On 5/27/06, Adam Kennedy <[EMAIL PROTECTED]> wrote:
I tell you what, I'm going to add the same code to all 100+ of my modules. And what if then Audrey and Ovid and Miyagawa and a hundred others did. For an application with 50 dependencies, that's 50 x 20 second pauses, or you get to sit there hitting no constantly. She's acting as a freeloader on the system.
If she's a freeloader then Andy Lester is a freeloader. By your logic you must complain about any module which asks the user any question because they cause the installation to pause and you have to take action. Most of those don't even have the courtesy to time out! Let's apply your logic to WWW::Mechanize. It asks not one but TWO questions! What if every module on CPAN decided they wanted to prompt the user if they should run a certain group of tests? Or install an extra program? Think of the poor enter key! Have we gone after Andy? No, that would be silly. Furthermore, she's properly using Module::Build->y_n() which, like ExtUtils::MakeMaker's prompt(), will just accept the default if it figures the system is not attached to a TTY. And if you really don't want to hear about it you can switch off all interaction with PERL_MM_USE_DEFAULT=0 like any other module. She has even provided an extra environment variable for her own modules. I'm not saying the system couldn't be improved, it could, but her prompting is better than most other's. But if more people started doing it, and they were modules in more use,
then it gets annoying very very quickly. And that's quite a bit different to some centralised implementation embedded in CPAN.pm that asks once and remembers.

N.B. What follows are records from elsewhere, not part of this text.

Lemma mul_comm (x y : float) : F.mul x y = F.mul y x.
Proof.
  unfold F.mul.
  destruct x as [sx | sx | | sx mx ex], y as [sy | sy | | sy my ey];
    try (destruct sx, sy; reflexivity); try (destruct sx; reflexivity);
    try (destruct sy; reflexivity); try reflexivity.
  cbv beta iota zeta delta [SFmul].
  now rewrite (xorb_comm sy sx), (Pos.mul_comm my mx), (Z.add_comm ey ex).
Qed.

(** A float between two positive floats of the same exponent. *)
Lemma between_finite (x : float) (mlo mhi : positive) (e0 : Z) :
  (S754_finite false mlo e0 <= x)%float = true ->
  (x <= S754_finite false mhi e0)%float = true ->
  exists m, x = S754_finite false m e0 /\ Zpos mlo <= Zpos m <= Zpos mhi.
Proof.
  intros Hlo Hhi. unfold F.leb, SFleb, SFcompare in Hlo, Hhi.
  destruct x as [s | s | | s m e]; try discriminate.
  - destruct s; discriminate.
  - destruct s; [discriminate|].
    rewrite Pos.compare_cont_spec in Hlo, Hhi.
    destruct (Z.compare_spec e0 e) as [E|E|E]; [| |discriminate Hlo].
    + subst e. rewrite Z.compare_refl in Hhi.
      exists m. split; [reflexivity|].
      destruct (Pos.compare_spec mlo m) as [E1|E1|E1]; [| |discriminate Hlo];
        destruct (Pos.compare_spec m mhi) as [E2|E2|E2];
        try discriminate Hhi; subst;
        try apply Pos2Z.pos_lt_pos in E1; try apply Pos2Z.pos_lt_pos in E2;
        split; try apply Z.le_refl; try apply Z.lt_le_incl; assumption.
    + destruct (Z.compare_spec e e0) as [E'|E'|E']; [| |discriminate Hhi];
        exfalso; clear - E E'; [subst; apply (Z.lt_irrefl _ E)|].
      apply (Z.lt_irrefl e0). now apply Z.lt_trans with e.
Qed.

Lemma rne_le (M n hi : Z) :
  0 <= M -> 0 < n -> M <= hi * 2 ^ n -> rne M n <= hi.
Proof.
  intros HM Hn H. unfold rne.
  assert (Hp : 2 ^ n = 2 * 2 ^ (n - 1)).
  { rewrite <- Z.pow_succ_r by lia. f_equal. lia. }
  set (h := 2 ^ (n - 1)) in *. assert (0 < h) by (apply Z.pow_pos_nonneg; lia).
  assert (HMd : M = 2 ^ n * (M / 2 ^ n) + M mod 2 ^ n) by (apply Z.div_mod; lia).
  assert (Hr : 0 <= M mod 2 ^ n < 2 ^ n) by (apply Z.mod_pos_bound; lia).
  set (q := M / 2 ^ n) in *. set (r := M mod 2 ^ n) in *.
  destruct (Z.ltb_spec r h); [nia|].
  destruct (Z.ltb_spec h r); [nia|].
  destruct (Z.even q); nia.
Qed.

(** An integer of [53 + n] binary digits rounds to a float whose exponent
    is [n] above. *)
Lemma round_range (s : bool) (M : positive) (e n lo hi : Z) :
  0 < n -> 2 ^ 52 <= lo -> hi < 2 ^ 53 ->
  lo * 2 ^ n <= Zpos M <= hi * 2 ^ n ->
  -1074 <= e + n -> e + n + 1 <= 971 ->
  exists m1, binary_round F.prec F.emax s M e = S754_finite s m1 (e + n)
             /\ lo <= Zpos m1 <= hi.
Proof.
  intros Hn Hlo Hhi [HMl HMu] He1 He2.
  assert (Hp : 0 < 2 ^ n) by (apply Z.pow_pos_nonneg; lia).
  assert (E1 : 2 ^ (53 + n - 1) = 2 ^ 52 * 2 ^ n).
  { rewrite <- Z.pow_add_r by lia. f_equal. lia. }
  assert (E2 : 2 ^ (53 + n) = 2 ^ 53 * 2 ^ n).
  { rewrite <- Z.pow_add_r by lia. reflexivity. }
  assert (Hd : Zpos (digits2_pos M) = 53 + n).
  { apply digits_unique. rewrite E1, E2. split; nia. }
  destruct (rne_bounds (Zpos M) n) as [[Hq _] _]; [lia|lia|].
  assert (Hq' : lo <= Zpos M / 2 ^ n) by (apply Z.div_le_lower_bound; lia).
  pose proof (rne_le (Zpos M) n hi ltac:(lia) Hn HMu) as Hle.
  rewrite (round_shift s M e n); try lia.
  - destruct (Z.ltb_spec (rne (Zpos M) n) (2 ^ 53)); [|lia].
    exists (Z.to_pos (rne (Zpos M) n)). split; [reflexivity|].
    rewrite Z2Pos.id; lia.
  - rewrite Hd, fexp_eq. lia.
Qed.
(** * BattlEye RCon v2 server: packet codec, checksum and protocol engine

    A shallow embedding of the Go package [rcon] (checksum.go, packet.go and
    the server engine) together with the properties of the specification
    that were checked against it.

    Conventions of the embedding:
    - a Go [byte]/[uint8] is a [Byte.byte]; a [[]byte] is a [list byte];
    - a Go [string] is a [string]; [string(buf)] is [string_of_list_byte];
    - a Go [uint32] is a [Z] in [0, 2^32), wrap-around written out;
    - a [bytes.Reader] is the list of bytes not read yet;
    - an [error] is a value of [error]; a nil error is [None];
    - a [*cache.Cache] (patrickmn/go-cache) is a [gmap string (Item V)],
      read against the current time in nanoseconds;
    - writes to the socket and log lines are collected, in order, in a list
      of [Output]; the command callback of the host program is a function
      that gives the outputs it produces;
    - the goroutine started for a datagram runs to its end, at one time
      [now], before the next datagram is handled. *)

From Stdlib Require Import ZArith Lia List Bool.
From Stdlib Require Import Strings.Byte Strings.String Strings.Ascii.
From stdpp Require Import base option gmap strings pretty list fin_maps.
Record Metrics : Type := {
  generated_at : Z;
  metrics_repo : string;
  metrics_source : Source;
  metrics_latest : DeploymentReport;
  metrics_previous : option DeploymentReport;
  metrics : MetricsData
}.

Inductive CollectResult : Type :=
| CollectError (error : string)
| Collected (m : Metrics).

(** [c.commit?.committer?.date || c.commit?.author?.date] *)
Definition commitDate (c : Commit) : option Z :=
  JS.orElse (committer_date c) (author_date c).

(** [c.parents?.length > 1 || false] *)
Definition isMergeCommit (c : Commit) : bool :=
  match parents c with
  | Some ps => (1 <? length ps)%nat
  | None => false
  end.

(** [d.sha = resolved?.sha] *)
Definition setSha (d : Deployment) (resolved : option ResolvedTag)
    : Deployment :=
  {| d_name := d_name d;
     d_tag := d_tag d;
     d_sha := match resolved with
              | Some r => resolved_sha r
              | None => None
              end;
     d_created_at := d_created_at d |}.

Section Collector.

Variable githubClient : GitHubClient.
Variable options : Options.
Lemma mask_step_masked n h sens entries acc :
  Forall (masked_entry n h sens) acc ->
  Forall (masked_entry n h sens) (fold_left (mask_step n h sens) entries acc).
Proof.
  revert acc. induction entries as [|[key v] entries IH]; intros acc F; [done|].
  cbn [fold_left]. apply IH. rewrite mask_step_eq.
  destruct (is_pollution_key key); [done|].
  apply Forall_set_prop; [done|]. unfold masked_entry, mask_value. simpl.
  destruct (includes _ _).
  - split; [done|]. right. intros props. discriminate.
  - split; [discriminate|]. destruct (maskable h v) eqn:M.
    + left. by eexists.
    + right. intros props ->. discriminate M.
Qed.

Lemma maskSensitiveFields_at_redacts n h sens obj keys k x :
  (length keys < n)%nat ->
  value_at (maskSensitiveFields_at n h obj sens) (map Key keys ++ [Key k]) = Some x ->
  includes (map toLowerCase sens) (toLowerCase k) = true ->
  x = REDACTED.
Proof.
  revert n obj. induction keys as [|k0 keys IH]; intros n obj L V I.
  - destruct n as [|n]; [simpl in L; lia|].
    rewrite maskSensitiveFields_at_S in V. simpl in V.
    destruct (get_prop _ k) as [y|] eqn:G; [|discriminate]. injection V as ->.
    pose proof (mask_step_masked n h sens (entries_of h obj) [] ltac:(constructor)) as F.
    rewrite Forall_forall in F.
    apply get_prop_In, list_elem_of_In in G. by apply (F _ G).
  - destruct n as [|n]; [simpl in L; lia|].
    rewrite maskSensitiveFields_at_S in V. simpl in V.
    destruct (get_prop _ k0) as [y|] eqn:G; [|discriminate].
    pose proof (mask_step_masked n h sens (entries_of h obj) [] ltac:(constructor)) as F.
    rewrite Forall_forall in F.
    apply get_prop_In, list_elem_of_In in G.
    destruct (F _ G) as [_ H]. simpl in H. destruct H as [[v ->]|N].
    + apply (IH n v); [simpl in L; lia | done | done].
    + destruct y; try (by destruct keys); by destruct (N props).
Qed.
(** * IsKoroneDown: the report / status / admin server

    A shallow embedding of the two server programs of the repository:

    - the current server (sessions, access gate, admin surface, settings,
      blacklist, [POST /report], [GET /status]);
    - the first server, [server.js] ([POST /report] and [GET /status] only),
      embedded in [Module Legacy].

    Modelling choices, all taken from the source:

    - The SQLite file is a record [DB] of its three tables.  [reports] and
      [blacklisted_ips] are lists of rows in rowid order, each with the
      counter that [AUTOINCREMENT] keeps; [settings] is a finite map, since
      [key] is the primary key of that table.
    - [Date.now()] is a parameter [now : Z] of the handlers that read the
      clock (milliseconds; JavaScript numbers are exact on this range).
    - Every [await db.get / db.all / db.run] is a step of the monad [M],
      which threads the database, the request's session and the list of SQL
      statements executed so far.
    - Body fields are modelled at their documented JSON type, or absent:
      strings as [option string], the flag [enabled] as [option bool].
    - Route matching, static file lookup and cookies belong to the framework;
      a request therefore carries its path together with the route the
      framework selected for it. *)

From Stdlib Require Import ZArith Lia Ascii String List Bool.
From Stdlib Require Import Sorted Permutation.
From stdpp Require Import base strings list gmap.

Local Open Scope Z_scope.

(** ** JavaScript string helpers *)

Module Js.

(** Truthiness of a string value: only the empty string is falsy. *)
Definition truthy (s : string) : bool :=
  match s with
  | EmptyString => false
  | String _ _ => true
  end.

(** Truthiness of a possibly absent string ([undefined] is falsy). *)
Definition truthy_opt (o : option string) : bool :=
  match o with
  | Some s => truthy s
  | None => false
  end.

(** [a || b] where [a] is a possibly absent string and [b] a string. *)
Definition or_else (a : option string) (b : string) : string :=
  match a with
  | Some s => if truthy s then s else b
  | None => b
  end.

(** [s.startsWith(p)] *)
Fixpoint startsWith (s p : string) {struct p} : bool :=
  match p with
  | EmptyString => true
  | String c p' =>
      match s with
      | EmptyString => false
      | String d s' => Ascii.eqb d c && startsWith s' p'
      end
  end.

(** [s.includes(sub)] *)
Fixpoint includes (s sub : string) {struct s} : bool :=
  startsWith s sub ||
  match s with
  | EmptyString => false
  | String _ s' => includes s' sub
  end.

(** Case folding of one character as the [i] flag of a regular expression
    applies it to an ASCII pattern: only [A]..[Z] are folded. *)
Definition lower_ascii (c : ascii) : ascii :=
  let n := nat_of_ascii c in
  if (Nat.leb 65 n && Nat.leb n 90)%bool then ascii_of_nat (n + 32) else c.
(** * AutoGluon: the CI batch job submitter and the categorical MLP

    A shallow embedding of two source files of the repository,

    - [CI/batch/submit-job.py]: job-type registry, job-name sanitisation,
      the polling loop of [main] and the paginated log fetch [printLogs];
    - [multimodal/src/autogluon/multimodal/models/categorical_mlp.py]:
      the constructor and the forward pass of [CategoricalMLP];

    together with the properties the specification states about them.

    Conventions.  Python [int] is [Z]; [dict] is a [gmap] (or an
    association list where the order of the items matters); [set] is a
    [gset]; text whose characters are never inspected is a [string]; the job
    name, whose characters are inspected, is its list of Unicode code
    points.  Python [float] arithmetic is idealised by the real numbers,
    and the one result that depends on it is shown to survive rounding error.
    Remote services are parameters of a section: a world state and one
    transition function per API call. *)

From Stdlib Require Import ZArith List String Ascii Reals Lra Lia R_Ifp Rpower QArith.
From stdpp Require Import gmap strings list fin_maps sorting.

Open Scope Z_scope.

(* ===================================================================== *)
(** * Part I: CI/batch/submit-job.py *)
(* ===================================================================== *)

Module SubmitJob.

(** ** The job-type registry *)

Record JobInfo := mkJobInfo { job_definition : string; job_queue : string }.
(** * claude-md: path conversion, discovery and the save / restore / clear
      operations, embedded from the Go sources.

    Layout of the development:
    - [GoStrings]   the functions of Go's [strings] package the program calls;
    - [GoError]     Go [error] values (sentinel, formatted, wrapped, path errors);
    - [Filepath]    the lexical part of [path/filepath] on a Unix build;
    - [OS]          a sequential model of the file system seen through [os];
    - [Storage]     internal/storage/paths.go;
    - [Git]         internal/git: [ExtractRepoName], [ExtractUserFromEmail];
    - [Files]       internal/files: [FindClaudeFiles], [IsSymlink],
                    [FindStoredFiles];
    - [Operations]  internal/operations: [SaveFiles], [RestoreFiles],
                    [ClearSymlinks];
    - [Cmd]         the result loops of the save, restore and clear commands
                    and the init command;
    - [Frames]      relations between the file system before and after a call;
    then the lemmas, module by module in the same order, and after them what
    the operations leave of the tree and how they compose. *)

From Stdlib Require Import Strings.String Strings.Ascii Numbers.DecimalString.
From stdpp Require Import base option list strings gmap sorting.

Open Scope string_scope.

(** ** Go's [strings] package *)

Module GoStrings.

(** [strings.HasPrefix(s, prefix)]. *)
Fixpoint HasPrefix (s prefix : string) {struct prefix} : bool :=
  match prefix, s with
  | EmptyString, _ => true
  | String _ _, EmptyString => false
  | String a prefix', String b s' =>
      if Ascii.eqb a b then HasPrefix s' prefix' else false
  end.

(** [strings.Contains(s, substr)]: [substr] starts at some offset of [s]. *)
Fixpoint Contains (s substr : string) : bool :=
  HasPrefix s substr ||
  match s with
  | EmptyString => false
  | String _ s' => Contains s' substr
  end.

(** [strings.TrimPrefix(s, prefix)]. *)
Fixpoint TrimPrefix_go (s prefix : string) {struct prefix} : option string :=
  match prefix, s with
  | EmptyString, _ => Some s
  | String _ _, EmptyString => None
  | String a prefix', String b s' =>
      if Ascii.eqb a b then TrimPrefix_go s' prefix' else None
  end.

Definition TrimPrefix (s prefix : string) : string :=
  default s (TrimPrefix_go s prefix).

(** [strings.Split(s, sep)] for a one-byte separator, the only kind the
    program passes ("~", ":" and "/").  The result is never empty:
    [Split("", sep)] is the one-element slice holding the empty string. *)
Fixpoint Split (s : string) (sep : ascii) : list string :=
  match s with
  | EmptyString => [EmptyString]
  | String c s' =>
      if Ascii.eqb c sep then EmptyString :: Split s' sep
      else match Split s' sep with
           | [] => [String c EmptyString]
           | p :: ps => String c p :: ps
           end
  end.

(** [strings.Join(elems, sep)]. *)
Fixpoint Join (elems : list string) (sep : string) : string :=
  match elems with
  | [] => EmptyString
  | [e] => e
  | e :: rest => e +:+ sep +:+ Join rest sep
  end.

If lots of people start doing it, yes, we should start looking at putting the process into the CPAN shell or Module::Build or something. But I do not think that its up to a single author to worry about the consequences of what happens if everyone starts doing their technique. If that were so, nobody would get any customization done. If you wanted a way forward from this, a Module::Build::PhoneHome would be nice with its own environment variable, independent of PERL_MM_USE_DEFAULT, to switch it off. Then people can just use it and it will do the right thing, whatever that turns out to be.